楽しい食事が終わったら、後はお風呂よ。私ら貧乏人は体を拭くだけか、せいぜい行水をするぐらいなもんだけど、ここにはなんと4人でいっぺんに入れる大浴場があるの。なんせ、元宿屋って言うのは伊達じゃないわ。泳げるくらい大きなお風呂って何?大きさだけなら、お貴族様にも負けてないわ。たぶん。お貴族様のお風呂は見たことないけど。立派な個室ももらったし、私、もしかして幸せなんだわ。男女も脳筋も黒髪も年上だけど、別に先輩風も吹かせないし、ましてや私を使用人として扱ったりしないわ。彼女らは何でも平等で公平なんだ。まあ、私は一番年下で新入りだから敬語でしゃべっているけど、それも男女はやめるように言ってるわ。なんでも年長者の骨以外は、いや骨も含めてか、みんな友達なんだって。下っ端としていつもこき使われていた暁とは大違いだわ。私は本当に美少女戦隊に入って良かったわ。おばあちゃん。
お風呂に入ると男女が俄然張り切りだしたわ。私と幽霊の体をボス自ら洗ってくれるの。先輩にそんな事させられないって断ったんだけど、どうしても洗いたいって言うの。男女のいた世界ではお風呂で体を洗い合って親睦を深めるらしい。そんなわけで、申し訳ないけど洗ってもらったわ。
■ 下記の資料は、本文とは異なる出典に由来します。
(* ===== verification/StoreFiles.v ===== *)
(** * Operations on the files of a store

    [StoreApiImpl] (endpoint/store/src/StoreApiImpl.cpp) and [FileHandleManager]
    (endpoint/store/src/FileHandle.cpp): fetching, listing and deleting files,
    new metadata for a file, and the handles files are written and read through.
    A handle's objects hold the server and the generator they were built on; an
    operation gives them the ones of the world it runs in, and takes them back. *)

From Stdlib Require Import ZArith Lia Strings.String Strings.Byte.
From stdpp Require Import base list gmap fin_maps.
From S2P Require Import Prelude Bytes ExceptionCodes CoreTypes Crypto CryptoSuite Dynamic Encryptors Dio FieldData FileMetaData EncKeys ContainerData KeyProvider StoreServer ChunkReader FileHandler FileIO FileHandle Upload Utils StdMap Handles Users Legacy Policies Containers Items Modules ContentItems Stores Files.
Import Dynamic ModuleBaseApi ModuleApi StoreApi FileApi.

(** ** Requests *)
Section Models.
Context `{!Dynamic}.

Record StoreFileCreateModel := mkFileCreateModel {
  fc_fileIndex : Z;
  fc_resourceId : bytes;
  fc_storeId : bytes;
  fc_meta : Var;
  fc_keyId : bytes;
  fc_requestId : bytes;
}.
Record StoreFileWriteModel := mkFileWriteModel {
  fw_fileIndex : Z;
  fw_fileId : bytes;
  fw_meta : Var;
  fw_keyId : bytes;
  fw_requestId : bytes;
}.
Record StoreFileUpdateModel := mkFileUpdateModel {
  fu_fileId : bytes;
  fu_meta : Var;
  fu_keyId : bytes;
}.
End Models.

(** The server's operations on files ([store::ServerApi]). *)
Class FileServer {D : Dynamic} (W : Type) := {
  storeFileGet : bytes -> ST W (StoreInfo * ServerFile);
  storeFileList : bytes -> ListModel -> ST W (StoreInfo * list ServerFile * Z);
  storeFileDelete : bytes -> ST W unit;
  storeFileCreate : StoreFileCreateModel -> ST W bytes;
  storeFileReplace : StoreFileWriteModel -> ST W unit;
  storeFileUpdate : StoreFileUpdateModel -> ST W unit;
}.

(** ** Handles *)

(** [FileHandle]: the members every handle has. *)
Record FileHandleBase := mkHandleBase {
  hb_id : Z;
  hb_storeId : bytes;
  hb_fileId : bytes;
  hb_resourceId : bytes;
}.

Section Handle.
Context `{CryptoService} `{StoreServer.StoreServer} `{RequestApi}.

Inductive FileHandle :=
| ReadHandle (base : FileHandleBase) (h : read_handle)
| WriteHandle (base : FileHandleBase) (publicMeta privateMeta : bytes) (h : write_handle)
| ReadWriteHandle (base : FileHandleBase) (h : fimpl).

Definition handle_base (h : FileHandle) : FileHandleBase :=
  match h with ReadHandle b _ | WriteHandle b _ _ _ | ReadWriteHandle b _ => b end.

Definition getFileId (h : FileHandle) : bytes := hb_fileId (handle_base h).

(** The same objects over another state of the server and of the generator. *)
Definition rh_on (s : StoreServer.srv) (h : read_handle) : read_handle :=
  let e := rh_env h in
  mkReadHandle _ (mkEnv _ (e_enc e) (e_cdp e) (e_hash e) (e_reader e) s) (rh_fileReader h) (rh_size h) (rh_pos h).
Definition wh_on (g : rng) (s : upload_srv) (h : write_handle) : write_handle :=
  mkWriteHandle _ _ (wh_stream h) (ChunkStreamer.mkWorld (ChunkStreamer.u_self (wh_streamer h)) g s) (wh_size h)
    (wh_randomWrite h).
Definition fi_on (g : rng) (s : StoreServer.srv) (h : fimpl) : fimpl :=
  let w := fi_world h in let e := w_env w in
  mkImpl _ _ (mkWorld _ _ (w_fh w) (mkEnv _ (e_enc e) (e_cdp e) (e_hash e) (e_reader e) s) g) (_readPos h) (_writePos h).
End Handle.

(** Where the handles live, and the servers behind them. *)
Class StoreWorld {C : CryptoService} {X : StoreServer.StoreServer} {R : RequestApi} (W : Type) := {
  on_files : forall A, ST StoreServer.srv A -> ST W A;
  on_uploads : forall A, ST upload_srv A -> ST W A;
  (** what the labels of the manager's handles start with *)
  _labelPrefix : bytes;
  handleManager : W -> HandleManager.t;
  set_handleManager : HandleManager.t -> W -> W;
  fileHandles : W -> gmap Z FileHandle;
  set_fileHandles : gmap Z FileHandle -> W -> W;
}.
Arguments on_files {C X R W _ A} m.
Arguments on_uploads {C X R W _ A} m.

Section Swap.
Context {S : Type}.
Definition get_state : ST S S := fun s => (Ret s, s).
Definition put_state (s : S) : ST S unit := fun _ => (Ret tt, s).
End Swap.

Module FileHandleManager.
Section Manager.
Context {C : CryptoService} {D : Dynamic} {X : StoreServer.StoreServer} {R : RequestApi}.
Context {W : Type} `{!ConnectionWorld W} `{!StoreWorld W}.

Definition on_manager {A} (m : ST HandleManager.t A) : ST W A := zoom handleManager set_handleManager m.
Definition keep (h : FileHandle) : ST W unit :=
  modify (fun w => set_fileHandles (<[hb_id (handle_base h) := h]> (fileHandles w)) w).

Definition label (name : bytes) : bytes :=
  (if bool_decide (_labelPrefix = []) then [] else _labelPrefix ++ lit ":") ++ name.

Definition createFileReadHandle (params : FileDecryptionParams) (serverChunkSize : Z) : ST W Z :=
  id ← on_manager (HandleManager.createHandle (label (lit "FileRead")));
  h ← on_files (FileReadHandle.construct params serverChunkSize);
  _ ← keep (ReadHandle (mkHandleBase id [] (fdp_fileId params) (fdp_resourceId params)) h);
  mret id.

Definition createFileWriteHandle (storeId fileId resourceId : bytes) (size : Z) (publicMeta privateMeta : bytes)
    (chunkSize serverRequestChunkSize : Z) (randomWriteSupport : bool) : ST W Z :=
  id ← on_manager (HandleManager.createHandle (label (lit "FileWrite")));
  g ← on_rng get_state;
  s ← on_uploads get_state;
  let h := FileWriteHandle.construct size chunkSize serverRequestChunkSize randomWriteSupport g s in
  _ ← keep (WriteHandle (mkHandleBase id storeId fileId resourceId) publicMeta privateMeta h);
  mret id.

(** Its label lacks the prefix. *)
Definition createFileReadWriteHandle (info : FileInfo) (params : FileEncryptionParams) (serverChunkSize : Z) : ST W Z :=
  id ← on_manager (HandleManager.createHandle (lit "FileReadWrite"));
  g ← on_rng get_state;
  let p := fep_fileDecryptionParams params in
  h ← on_files (open_read_write info p (fep_fileMeta params) (handler_key (fep_encKey params)) serverChunkSize g);
  _ ← keep (ReadWriteHandle (mkHandleBase id (fi_storeId info) (fdp_fileId p) (fdp_resourceId p)) h);
  mret id.

Definition getFileHandle (id : Z) : ST W FileHandle :=
  o ← gets (fun w => fileHandles w !! id);
  match o with Some h => mret h | None => throw InvalidFileHandleException end.

Definition getFileReadHandle (id : Z) : ST W (FileHandleBase * read_handle) :=
  h ← getFileHandle id;
  match h with ReadHandle b h => mret (b, h) | _ => throw InvalidFileReadHandleException end.

Definition getFileWriteHandle (id : Z) : ST W (FileHandleBase * bytes * bytes * write_handle) :=
  h ← getFileHandle id;
  match h with WriteHandle b pub priv h => mret (b, pub, priv, h) | _ => throw InvalidFileWriteHandleException end.

Definition tryGetFileReadWriteHandle (id : Z) : ST W (option (FileHandleBase * fimpl)) :=
  h ← getFileHandle id;
  mret match h with ReadWriteHandle b h => Some (b, h) | _ => None end.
男女の洗い方なんだけど、凄く上手いの。痒いところに手が届くって言うか。私が今どこ洗ってほしいかわかっているというか。すっごいやさしくて丁寧で気持ち良いの。でも、気のせいか、前ばっかり洗ってくれるのよね。そして、あまりの気持ちのよさに恥ずかしいけど声が出ちゃった。そしたら、男女が興奮して私に抱き付いてきたの。私は男女は大好きだけど、精神的に好きで、肉体的なものじゃないわ。いや、精神的にも好きと言うのはおかしいわ。ようするにライクだけどラブじゃないって言うわけよ。
「やめてー!」
私が悲鳴をあげると、服を着たまま乱入してきた黒髪が男女をはたいていたわ。
「ちょっとアメリ。あんたどういうつもり。アーリンを襲うなら、一人で入ってもらうよ。」
「いや。ちょっと、手がすべっただけで・・・。すみません。」
黒髪の前で男女は頭を床に着けて謝っていた。なんでも土下座と言って、男女達の世界の最上級の謝罪だそうだ。
「こいつ、見た目はかわいい女の子だけど、中身は男の変態よ。アーリン、気をつけて。」
「いや。半分は女なんですけど。」
「どっちでもいいわ。」
黒髪が土下座している男女をまた殴った。すると、そのドタバタを今まで大人しく見ていた幽霊がとんでもないことを言った。
「アメリさんて、こんなかわいい美少女なのに中身は男なんですね。私は男でも女でもいけるから、私なら大丈夫ですよ。」
「「「え!?」」」
何が大丈夫なんだ。突然の幽霊のカミングアウトにさすがの男女もひいている。もちろん、私と黒髪はどんびきだ。
おばーちゃん。前言撤回します。ここは変態の巣窟でした。